The prologue sets the stage for an ominous outcome to Hawthorne's first semester. A boy is shown floating in the locked school pool, a kitten perched helplessly on the boy's corpse. The viewpoint then pulls back like a camera on a massive boom to take in the setting, and to mark the locations and activities of key—but as yet unintroduced—players in the story. The novel then begins several months earlier, as Hawthorne first arrives on campus.

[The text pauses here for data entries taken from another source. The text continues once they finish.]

Lemma share_at_length e x : length (share_at (columns t secret e) x) = S (length secret).
Proof. unfold share_at. rewrite length_app, length_fmap, columns_length. simpl. lia. Qed.
Lemma share_at_x e x : share_x (S (length secret)) (share_at (columns t secret e) x) = x.
Proof.
  unfold share_x, share_at. rewrite lookup_app_r; rewrite length_fmap, columns_length; [|lia].
  by replace (S (length secret) - 1 - length secret)%nat with 0%nat by lia.
Qed.
Lemma share_at_column e xs k col : columns t secret e !! k = Some col →
  column k (share_at (columns t secret e) <$> xs) = evaluate col <$> xs.
Proof.
  intros Hk. unfold column. rewrite <- list_fmap_compose. apply list_fmap_ext. intros i x _. cbn.
  unfold share_at. rewrite lookup_app_l by (rewrite length_fmap; by apply lookup_lt_Some in Hk).
  by rewrite list_lookup_fmap, Hk.
Qed.

(** Enough shares at distinct points give the secret back. *)
Lemma Combine_shares e xs :
  NoDup xs → (∀ x, x ∈ xs → byte_ok x ∧ x ≠ 0) → (t <= length xs)%nat →
  Combine (share_at (columns t secret e) <$> xs) = Ok secret.
Proof.
  intros Hnd Hx Hl. destruct Hok as (Hs&Hn&Ht). unfold MinShares in *.
  assert (2 <= t)%nat as Ht2 by (subst t; lia).
  assert (0 < length secret)%nat as Hlen by (destruct secret; [done|simpl; lia]).
  unfold Combine, blen. rewrite length_fmap.
  destruct (Z.ltb_spec (Z.of_nat (length xs)) MinShares) as [Hlt|_]; [unfold MinShares in Hlt; lia|].
  destruct xs as [|x xs]; [simpl in Hl; lia|].
  change (default [] ((share_at (columns t secret e) <$> x :: xs) !! 0%nat)) with (share_at (columns t secret e) x).
  rewrite share_at_length. destruct (Nat.ltb_spec (S (length secret)) 2); [lia|].
  set (points := x :: xs) in *. clearbody points. clear x xs.
  assert (share_x (S (length secret)) <$> (share_at (columns t secret e) <$> points) = points) as Hpts.
  { rewrite <- list_fmap_compose. rewrite <- (list_fmap_id points) at 2. apply list_fmap_ext.
    intros i x _. apply share_at_x. }
  rewrite combine_loop_ok.
  - rewrite Hpts. cbn [result_bind]. f_equal. apply list_eq. intros k.
    rewrite list_lookup_fmap, Nat.sub_succ, Nat.sub_0_r. destruct (secret !! k) as [v|] eqn:Hk.
    + pose proof (lookup_lt_Some _ _ _ Hk). rewrite lookup_seq_lt by done. cbn [fmap option_fmap option_map].
      f_equal. pose proof (columns_head t secret e k) as Hh. rewrite Hk in Hh.
      destruct (columns t secret e !! k) as [col|] eqn:Hc; [cbn in Hh|done].
      destruct (columns_shape t secret e col) as [Hcb Hcl]; [lia|done|by eapply list_elem_of_lookup_2|].
      rewrite Nat.add_0_l, (share_at_column e points k col) by done.
      rewrite interpolate_evaluate; [by rewrite Hh|done| |done| |lia].
      * apply Forall_forall. intros x Hin. by apply Hx.
      * intros ->. simpl in Hcl. lia.
    + apply lookup_ge_None in Hk. by rewrite lookup_seq_ge.
  - intros s (x&->&_)%list_elem_of_fmap. apply share_at_length.
  - intros s (x&->&Hin)%list_elem_of_fmap. rewrite share_at_x. split; [by apply Hx|apply not_elem_of_nil].
  - by rewrite Hpts.
Qed.
End split.

Lemma sublist_of_map {A B} (f : A → B) (l : list A) (chosen : list B) :
  (∀ s, s ∈ chosen → s ∈ f <$> l) → ∃ k, chosen = f <$> k ∧ ∀ a, a ∈ k → a ∈ l.
Proof.
  induction chosen as [|s chosen IH]; intros H.
  { exists []. split; [done|]. by intros a ?%elem_of_nil. }
  destruct IH as (k&->&Hk); [intros; apply H; by right|].
  destruct (proj1 (list_elem_of_fmap f l s) (H s ltac:(left))) as (a&->&Ha).
  exists (a :: k). split; [done|]. intros b [->|?]%elem_of_cons; auto.
Qed.
(* ===== verification/SealManager.v ===== *)
(** modules/seal: the manager that holds the root key, the cipher the stores
  use, and the HTTP handlers of initialisation and unsealing. *)
From Stdlib Require Import ZArith Lia.
From S2P Require Import Prelude GoStrings GoTime Base64 Json World Policy Httpx Shamir Envelope AuditTrail.

Module seal.
Definition initialKEKVersion : Z := 1.
Definition StateUninitialized : string := "uninitialized".
Definition StateSealed : string := "sealed".
Definition StateUnsealed : string := "unsealed".

Definition ErrAlreadyInitialized : string := "seal: the store is already initialized".
Definition ErrNotInitialized : string := "seal: the store is not initialized".
Definition ErrSealed : string := "seal: the store is sealed".
Definition ErrUnsealFailed : string := "seal: the supplied shares do not reconstruct the root key".
Definition ErrInvalidShare : string := "seal: share is empty or malformed".
Definition ErrKEKVersion : string := "seal: key encryption key version is out of range".
Definition ErrRotationRaced : string := "seal: the key encryption key version changed during rotation".
(** The primary key of [seal_config] is 1 in every row. *)
Definition ErrConstraint : string := "sqlite: UNIQUE constraint failed: seal_config.id".

Record Status := MkStatus { State : string; Shares : Z; Threshold : Z; Progress : Z; KEKVersion : Z }.
Record Rotation := MkRotation { From : Z; To : Z }.
(** [config]: the zero value when the table has no row. *)
Record config := MkConfig {
  initialized : bool; shares : Z; threshold : Z; keyCheck : list Z; c_kekVersion : Z }.

Section manager.
Context `{Primitives}.

Definition mem : M World SealMemory := fun w => (Ok (seal_memory w), w).
Definition set_root (k : option (list Z)) (m : SealMemory) : SealMemory := MkSealMemory k (kekVersion m) (collected m).
Definition set_kekVersion (v : Z) (m : SealMemory) : SealMemory := MkSealMemory (root m) v (collected m).
Definition set_collected (c : list (list Z)) (m : SealMemory) : SealMemory := MkSealMemory (root m) (kekVersion m) c.
Definition update_mem (f : SealMemory → SealMemory) : M World unit :=
  modify (fun w => set_seal_memory (f (seal_memory w)) w).

Definition readConfig : M World config := query (fun d =>
  match seal_config d with
  | None => MkConfig false 0 0 [] 0
  | Some r => MkConfig true (shamir_shares r) (shamir_threshold r) (key_check r) (sc_kek_version r)
  end).

Definition statusLocked (stored : config) (m : SealMemory) : Status :=
  MkStatus
    (if negb (initialized stored) then StateUninitialized
     else match root m with Some _ => StateUnsealed | None => StateSealed end)
    (shares stored) (threshold stored) (blen (collected m)) (c_kekVersion stored).

Definition last_byte (share : list Z) : Z := default 0 (share !! (length share - 1)%nat).
Definition alreadyCollected (share : list Z) (m : SealMemory) : bool :=
  existsb (fun existing => last_byte existing =? last_byte share) (collected m).
(** The shares are zeroed and the slice dropped. *)
Definition discardCollected : M World unit := update_mem (set_collected []).

Definition insert_config (row : SealConfigRow) : M World unit := exec (fun d =>
  match seal_config d with
  | Some _ => (Err [ErrConstraint], d)
  | None => (Ok tt, set_seal_config (Some row) d)
  end).

Definition Initialize (shares threshold : Z) : M World (list (list Z)) :=
  let! stored := readConfig in
  if initialized stored then fail [ErrAlreadyInitialized]
  else
    let! root := crypto.NewKey in
    let! split := shamir.Split root shares threshold in
    let! keyCheck := lift_result (crypto.KeyCheckValue root) in
    let! t := now in
    insert_config (MkSealConfig shares threshold keyCheck (FormatTime t) initialKEKVersion) ;!
    update_mem (set_root (Some root)) ;!
    update_mem (set_kekVersion initialKEKVersion) ;!
    ret split.

(** [Unseal] once it has read the configuration. *)
Definition collect (share : list Z) (stored : config) : M World Status :=
  let! m := mem in
  match root m with
  | Some _ => ret (statusLocked stored m)
  | None =>
      if alreadyCollected share m then ret (statusLocked stored m)
      else
        update_mem (set_collected (collected m ++ [share])) ;!
        let! m := mem in
        if blen (collected m) <? threshold stored then ret (statusLocked stored m)
        else
          let combined := shamir.Combine (collected m) in
          discardCollected ;!
          match combined with
          | Err combineErr => fail (errors_Join [ErrUnsealFailed] combineErr)
          | Ok key =>
              match crypto.Key_Validate key with
              | Err _ => fail [ErrUnsealFailed]
              | Ok _ =>
                  match crypto.VerifyKeyCheckValue key (keyCheck stored) with
                  | Err _ => fail [ErrUnsealFailed]
                  | Ok _ =>
                      update_mem (set_root (Some key)) ;!
                      update_mem (set_kekVersion (c_kekVersion stored)) ;!
                      let! m := mem in
                      ret (statusLocked stored m)
                  end
              end
          end
  end.

Definition Unseal (share : list Z) : M World Status :=
  if (length share <? 2)%nat then fail [ErrInvalidShare]
  else
    let! stored := readConfig in
    if negb (initialized stored) then fail [ErrNotInitialized] else collect share stored.

Definition Seal : M World unit :=
  update_mem (set_root None) ;!
  update_mem (set_kekVersion 0) ;!
  discardCollected.

(** The number of rows the [UPDATE] matched. *)
Definition bump_version (next current : Z) : M World Z := exec (fun d =>
  match seal_config d with
  | Some r => if sc_kek_version r =? current
              then (Ok 1, set_seal_config (Some (MkSealConfig (shamir_shares r) (shamir_threshold r) (key_check r) (sc_created_at r) next)) d)
              else (Ok 0, d)
  | None => (Ok 0, d)
  end).

Definition Rotate : M World Rotation :=
  let! stored := readConfig in
  if negb (initialized stored) then fail [ErrNotInitialized]
  else
    let! m := mem in
    match root m with
    | None => fail [ErrSealed]
    | Some _ =>
        let next := wrap64 (c_kekVersion stored + 1) in
        let! affected := bump_version next (c_kekVersion stored) in
        if negb (affected =? 1) then fail [ErrRotationRaced]
        else update_mem (set_kekVersion next) ;! ret (MkRotation (c_kekVersion stored) next)
    end.

Definition GetStatus : M World Status :=
  let! stored := readConfig in
  let! m := mem in
  ret (statusLocked stored m).
Definition IsUnsealed (w : World) : bool :=
  match root (seal_memory w) with Some _ => true | None => false end.

Definition deriveKEKLocked (m : SealMemory) (tenant : string) (version : Z) : result (list Z) :=
  match root m with
  | None => Err [ErrSealed]
  | Some root =>
      if version <? initialKEKVersion then Err [ErrKEKVersion]
      else let? label := crypto.Label ["kek"; tenant; crypto.LabelInt version] in
           crypto.DeriveKey root label
  end.
Definition sealingKEK (m : SealMemory) (tenant : string) : result (list Z * Z) :=
  let version := kekVersion m in
  let? kek := deriveKEKLocked m tenant version in Ok (kek, version).
Module manager.
Import policy.
Definition maxBoundPolicies : Z := 64.
Definition maxTenantLenBytes : Z := 64.
Definition ErrNotFound : string := "policy: no such policy".
Definition ErrInvalidTenant : string := "policy: tenant is empty or too long".
Definition ErrTooManyBound : string := "policy: too many policies bound to one identity".
Definition ErrStoredCorrupt : string := "policy: a stored policy no longer validates".
Definition ErrEmptyIdentity : string := "policy: identity must not be empty".
(** The foreign key of [policy_bindings]. *)
Definition foreign_key : string := "sqlite: FOREIGN KEY constraint failed".
(** Any error of [encoding/json]. *)
Definition json_error : string := "encoding/json: the text does not fit the type".

Definition validateTenant (tenant : string) : result unit :=
  if String.eqb tenant "" || (maxTenantLenBytes <? len tenant) then Err [ErrInvalidTenant] else Ok tt.

(** ** Rules as JSON: the struct has no tags, so the members are the field names *)
Definition rule_fields : list string := ["Path"; "Capabilities"].
Definition rule_json (r : Rule) : json :=
  JObj [("Path", JStr (Path r)); ("Capabilities", JArr (JStr <$> Capabilities r))].
Definition rules_json (rules : list Rule) : json := JArr (rule_json <$> rules).
Definition to_text (v : json) : option string :=
  match v with JStr s => Some s | JNull => Some "" | _ => None end.
Definition to_texts (v : json) : option (list string) :=
  match v with JArr l => mapM to_text l | _ => None end.
Definition rule_of_json (v : json) : option Rule :=
  match v with
  | JObj l =>
      path ← field_value rule_fields "Path" to_str "" l;
      capabilities ← field_value rule_fields "Capabilities" to_texts [] l;
      Some (MkRule path capabilities)
  | JNull => Some (MkRule "" [])
  | _ => None
  end.
Definition rules_of_json (v : json) : option (list Rule) :=
  match v with JArr l => mapM rule_of_json l | JNull => Some [] | _ => None end.
Definition Unmarshal (encoded : string) : result (list Rule) :=
  match v ← parse encoded; rules_of_json v with Some rules => Ok rules | None => Err [json_error] end.

Definition decodePolicy (name encoded : string) : result Policy :=
  match Unmarshal encoded with
  | Err e => Err (errors_Join [ErrStoredCorrupt] e)
  | Ok rules =>
      match New name rules with
      | Err e => Err (errors_Join [ErrStoredCorrupt] e)
      | Ok p => Ok p
      end
  end.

"Bishop's Hill is a place where things went wrong," one character comments. The new cook's assistant, a Cajun who tells a stream of off-color jokes, is a murderer. Someone appears to be trying to drive Hawthorne crazy by conjuring up ghosts from his past. Rumors and conjecture breed among the faculty and staff about the new headmaster's 'real' plans for the school. Hawthorne is unable to squelch the stories that he intends to fire certain faculty members or that he is merely there to write a book about the school. These rumors are more than idle talk: someone is deliberately fanning the flames to keep the stories alive.

There are other stories which remain carefully guarded secrets, much to Hawthorne's frustration. "Bishop's Hill was full of subjects that people preferred not to discuss," including the death of a student several years earlier and the sudden departure of the previous headmaster, in the middle of term.

While the novel is not a "whodunit" for very long as far as the killings are concerned, the murderer's co-conspirators remain veiled in secrecy and their motivation is only revealed in layers. In much the same way, the horrible tragedy which caused Hawthorne to seek out a new life is peeled away and shown to the reader a bit at a time.

The conflict builds up to an exciting climax as the killer begins to unravel and the school is isolated from the rest of the world by a major December snow storm, cutting off telephone lines, electricity and roads. Hawthorne must try to solicit the help of the few faculty members who remain to defeat the murderer and save the lives of the children.